A similar break took place in Greek philosophy.  Sessions writes:

“The intellectual Greek strand in the Western culture also exhibits a similar development from early ecocenteric animistic Nature religions, the Nature-oriented (but less animistic) cosmological speculations of the pre-Socratics, to the anthropocentrism of the classical Athenian philosophers.  Beginning with Socrates, philosophical speculation was characterized by ‘an undue emphasis upon man as compared with the universe,’ as Bertrand Russell and other historians of Western philosophy have observed…
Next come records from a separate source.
(** * webcrawl: a depth-bounded concurrent crawler

    A shallow embedding of [webcrawl.go].  The program has three kinds of
    goroutines: [main], the anonymous goroutine of [main] that owns [emap]
    and answers [Examine] requests, and one goroutine per call of [Crawl].
    All channels of the program are unbuffered, so that a send and the
    matching receive happen together.  The embedding is an interleaving
    semantics: a state holds the program counter and the locals of every
    goroutine, and [step] runs one goroutine for one atomic action.

    What is taken for granted:
    - the fetcher is a function: [Fetch] returns, and returns the same
      results for the same address;
    - an action is a communication, or the code of one goroutine between
      two communications or spawns that touches nothing shared (lines
      41-47 are one action, and so are lines 50-55: the call of [Fetch]
      and the print that follows);
    - when [main] returns the program exits, and no goroutine moves. *)

From Stdlib Require Import ZArith Lia.
From stdpp Require Import base option list list_numbers strings gmap.

(** ** Go's [int] (64 bits, two's complement) *)

Module GoInt.

Local Open Scope Z_scope.

Definition min_int : Z := - 2 ^ 63.
Definition max_int : Z := 2 ^ 63 - 1.

Definition in_range (z : Z) : Prop := min_int <= z <= max_int.

(** Arithmetic on [int] wraps around. *)
Definition wrap (z : Z) : Z := (z + 2 ^ 63) mod 2 ^ 64 - 2 ^ 63.

Definition sub (a b : Z) : Z := wrap (a - b).

End GoInt.

(** ** The [Fetcher] interface *)

(** A Go [error] is represented by its message; [nil] is [None]. *)
Record error := errorString { Error : string }.

Global Instance error_eq_dec : EqDecision error.
Proof. solve_decision. Defined.

(** The three results of [Fetch]: body, urls and err.  A slice is a list;
    the nil slice is the empty list (it has length 0 and [range] over it
    does not iterate). *)
Definition fetched : Type := string * list string * option error.

Class Fetcher (F : Type) := Fetch : F -> string -> fetched.

(** ** The canned fetcher *)

Record fakeResult := mkFakeResult { body : string; urls : list string }.

(** [fakeFetcher] is [map[string]*fakeResult].  Every entry the program
    stores is the address of a composite literal and is never written
    through, so that an entry is represented by the result it points to. *)
Abbreviation fakeFetcher := (gmap string fakeResult).

(** [fmt.Errorf("not found: %s", url)] *)
Definition Errorf_not_found (url : string) : error :=
  errorString ("not found: " +:+ url).

Definition fakeFetcher_Fetch (f : fakeFetcher) (url : string) : fetched :=
  match f !! url with
  | Some res => (body res, urls res, None)
  | None => (""%string, [], Some (Errorf_not_found url))
  end.

Global Instance fakeFetcher_Fetcher : Fetcher fakeFetcher := fakeFetcher_Fetch.

Module Canned.

Definition golang : string := "http://golang.org/".
Definition pkg : string := "http://golang.org/pkg/".
Definition cmd : string := "http://golang.org/cmd/".
Definition pkg_fmt : string := "http://golang.org/pkg/fmt/".
Definition pkg_os : string := "http://golang.org/pkg/os/".

(** The literal of lines 118-149, entry by entry. *)
Definition fetcher : fakeFetcher :=
  <[ golang := mkFakeResult "The Go Programming Language" [pkg; cmd] ]>
  (<[ pkg := mkFakeResult "Packages" [golang; cmd; pkg_fmt; pkg_os] ]>
  (<[ pkg_fmt := mkFakeResult "Package fmt" [golang; pkg] ]>
  (<[ pkg_os := mkFakeResult "Package os" [golang; pkg] ]> ∅))).

End Canned.

(** ** The visit set and the claim of an address *)

(** [emap[url]] on a Go map: the zero value [false] for a missing key. *)
Definition emap_get (emap : gmap string bool) (url : string) : bool :=
  default false (emap !! url).

(** Lines 92-94, for one request: the answer sent on [Goahead] and the map
    after the request. *)
Definition examine_one (emap : gmap string bool) (url : string)
  : bool * gmap string bool :=
  let goahead := emap_get emap url in
  (negb goahead, <[ url := true ]> emap).

(** The loop of lines 90-95 over a stream of requests, in the order in
    which they are received. *)
Fixpoint examine_all (emap : gmap string bool) (reqs : list string)
  : list bool * gmap string bool :=
  match reqs with
  | [] => ([], emap)
  | url :: reqs' =>
      let '(b, emap') := examine_one emap url in
      let '(bs, emap'') := examine_all emap' reqs' in
      (b :: bs, emap'')
  end.

(** ** Goroutines *)

(** A channel of strings: [ch] of [main] (line 78), or the [subch] made at
    line 58 by the [Crawl] goroutine [owner]. *)
Inductive chan : Type :=
| ChMain
| ChSub (owner : nat).

Global Instance chan_eq_dec : EqDecision chan.
Proof. solve_decision. Defined.

(** The request of lines 16-21.  The channel [Goahead] is the [shoulddo] of
    line 37; each [Crawl] goroutine makes one, and it is named by the index
    of that goroutine. *)
Record Examine := mkExamine { Goahead : nat; Url : string }.

Global Instance Examine_eq_dec : EqDecision Examine.
Proof. solve_decision. Defined.

(** Where a [Crawl] goroutine stands. *)
Inductive crawl_pc : Type :=
| AtAsk                                (* line 38, sending on examine *)
| AtAnswer                             (* line 39, receiving from shoulddo *)
| AtTests (b : bool)                   (* lines 41-47 *)
| AtFetch                              (* lines 50-55 *)
| AtSpawn (todo links : list string)   (* lines 58-61, todo still to range over *)
| AtJoin (todo : list string)          (* lines 63-66 *)
| AtDeferred                           (* line 30, the deferred send on ch *)
| Finished.

Global Instance crawl_pc_eq_dec : EqDecision crawl_pc.
Proof. solve_decision. Defined.

(** The arguments of one call of [Crawl] ([fetcher] and [examine] are the
    same in all calls) and its program counter. *)
Record crawl := mkCrawl {
  url : string;
  depth : Z;
  ch : chan;
  pc : crawl_pc
}.

Global Instance crawl_eq_dec : EqDecision crawl.
Proof. solve_decision. Defined.

Definition at_pc (c : crawl) (p : crawl_pc) : crawl :=
  mkCrawl (url c) (depth c) (ch c) p.

(** The goroutine of lines 89-96. *)
Inductive examiner_pc : Type :=
| NotStarted
| AtReceive                            (* line 91 *)
| AtUpdate (v : Examine)               (* lines 92-93 *)
| AtReply (v : Examine) (b : bool).    (* line 94, sending b on v.Goahead *)

Global Instance examiner_pc_eq_dec : EqDecision examiner_pc.
Proof. solve_decision. Defined.

Inductive main_pc : Type :=
| AtGoCrawl                            (* line 83 *)
| AtGoExaminer                         (* line 89 *)
| AtWait                               (* line 99 *)
| Returned.

Global Instance main_pc_eq_dec : EqDecision main_pc.
Proof. solve_decision. Defined.

(** What has happened so far, newest first. *)
Inductive event : Type :=
| Claimed (g : nat) (u : string) (b : bool)   (* lines 92-93 for the request of goroutine g *)
| Fetching (g : nat) (u : string)             (* the call of line 50 *)
| Println (e : error)                         (* line 52 *)
| Printf_found (u b : string)                 (* line 55 *)
| Signalled (g : nat) (c : chan) (u : string) (* u sent on c and received *).

Global Instance event_eq_dec : EqDecision event.
Proof. solve_decision. Defined.

Record state := mkState {
  crawls : list crawl;          (* every call of Crawl so far, in spawn order *)
  emap : gmap string bool;      (* line 82 *)
  examiner : examiner_pc;
  main : main_pc;
  trace : list event
}.

Inductive actor : Type :=
| Main
| Examiner
| Crawl (i : nat).

Global Instance actor_eq_dec : EqDecision actor.
Proof. solve_decision. Defined.

Section Semantics.

Context {F : Type} `{Fetcher F}.
Variable fetcher : F.
Variable root : string.
Variable budget : Z.

(** [main] has made the two channels and the map. *)
Definition init : state := mkState [] ∅ NotStarted AtGoCrawl [].

Definition step_main (s : state) : option state :=
  match main s with
  | AtGoCrawl =>
      Some (mkState (crawls s ++ [mkCrawl root budget ChMain AtAsk])
                    (emap s) (examiner s) AtGoExaminer (trace s))
  | AtGoExaminer =>
      Some (mkState (crawls s) (emap s) AtReceive AtWait (trace s))
  | AtWait => None
  | Returned => None
  end.

Definition step_examiner (s : state) : option state :=
  match examiner s with
  | NotStarted => None
  | AtReceive => None
  | AtUpdate v =>
      let goahead := emap_get (emap s) (Url v) in
      Some (mkState (crawls s) (<[ Url v := true ]> (emap s))
                    (AtReply v (negb goahead)) (main s)
                    (Claimed (Goahead v) (Url v) (negb goahead) :: trace s))
  | AtReply v b =>
      match crawls s !! Goahead v with
      | Some c =>
          match pc c with
          | AtAnswer =>
              Some (mkState (<[ Goahead v := at_pc c (AtTests b) ]> (crawls s))
                            (emap s) AtReceive (main s) (trace s))
          | _ => None
          end
      | None => None
      end
  end.

(** The deferred send of [c], the goroutine [i], when a receiver is
    ready on [ch]. *)
Definition step_deferred (s : state) (i : nat) (c : crawl) : option state :=
  match ch c with
  | ChMain =>
      match main s with
      | AtWait =>
          Some (mkState (<[ i := at_pc c Finished ]> (crawls s))
                        (emap s) (examiner s) Returned
                        (Signalled i ChMain (url c) :: trace s))
      | _ => None
      end
  | ChSub p =>
      match crawls s !! p with
      | Some parent =>
          match pc parent with
          | AtJoin (_ :: todo) =>
              Some (mkState (<[ p := at_pc parent (AtJoin todo) ]>
                               (<[ i := at_pc c Finished ]> (crawls s)))
                            (emap s) (examiner s) (main s)
                            (Signalled i (ChSub p) (url c) :: trace s))
          | _ => None
          end
      | None => None
      end
  end.

(** One action of the goroutine [i] of [Crawl].  The call of [Fetch]
    (line 50) and the print of line 52 or 55 are one action: the two
    events enter the trace together, although other goroutines may run
    between the two lines.  What is proved of the lines printed is stated
    so that it does not rest on this: of the lines that are in the trace,
    at any time, and of the calls of [Fetch], when [main] has returned. *)
Definition step_crawl (s : state) (i : nat) : option state :=
  match crawls s !! i with
  | None => None
  | Some c =>
      let goto p :=
        Some (mkState (<[ i := at_pc c p ]> (crawls s))
                      (emap s) (examiner s) (main s) (trace s)) in
      match pc c with
      | AtAsk =>
          match examiner s with
          | AtReceive =>
              Some (mkState (<[ i := at_pc c AtAnswer ]> (crawls s))
                            (emap s) (AtUpdate (mkExamine i (url c)))
                            (main s) (trace s))
          | _ => None
          end
      | AtAnswer => None
      | AtTests b =>
          if negb b then goto AtDeferred
          else if (depth c <=? 0)%Z then goto AtDeferred
          else goto AtFetch
      | AtFetch =>
          match Fetch fetcher (url c) with
          | (_, _, Some err) =>
              Some (mkState (<[ i := at_pc c AtDeferred ]> (crawls s))
                            (emap s) (examiner s) (main s)
                            (Println err :: Fetching i (url c) :: trace s))
          | (b, links, None) =>
              Some (mkState (<[ i := at_pc c (AtSpawn links links) ]> (crawls s))
                            (emap s) (examiner s) (main s)
                            (Printf_found (url c) b :: Fetching i (url c) :: trace s))
          end
      | AtSpawn (u :: todo) links =>
          Some (mkState (<[ i := at_pc c (AtSpawn todo links) ]> (crawls s)
                           ++ [mkCrawl u (GoInt.sub (depth c) 1) (ChSub i) AtAsk])
                        (emap s) (examiner s) (main s) (trace s))
      | AtSpawn [] links => goto (AtJoin links)
      | AtJoin [] => goto AtDeferred
      | AtJoin (_ :: _) => None
      | AtDeferred => step_deferred s i c
      | Finished => None
      end
  end.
“With the cumulation of the Athenian philosophy in Aristotle, an anthropocentric system of philosophy and science was set in place that was to play a major role in shaping Western thought until the seventeenth century. Aristotle rejected the Pre-Socratic ideas of an infinite universe, cosmological and biological evolution, and heliocentrism. He proposed instead an Earth-centered finite universe wherein humans, by virtue of their rationality, were differentiated from, and seen as superior to, animals and plants.  Aristotle promoted the hierarchical concept of the “Great Chain of Being,” in which Nature made plants for the use of animals, and animals were made for the sake of humans….

“In the Christian version of the great chain of being, the hierarchical ladder led from a transcendent God, angels, men, women, and children, down to animals, plants, and the inanimate realm.”

Sessions rightly notes that the Garden of Eden story provided the moral justification for the subjugation of nature by humans.  However, the evolution of ideas and ideologies also justified the class society and all its trappings. 

The return to a “good society” where humans will renew our natural essence will require riding ourselves from alienating and exploitive relations, a process Marx and Engels called the socialist revolution. However, central to this process is our return to nature: naturalism and socialism becomes one and the same thing. Marxian and Deep Ecology concerns originate from the rise of class society and their insights are necessary and complementary for the theory and practice of forging the new world and our place in it.

1. George Sessions (ed.), Deep Ecology for the 21st Century. Boston: Shambhala Press, 1995; pages 156-183.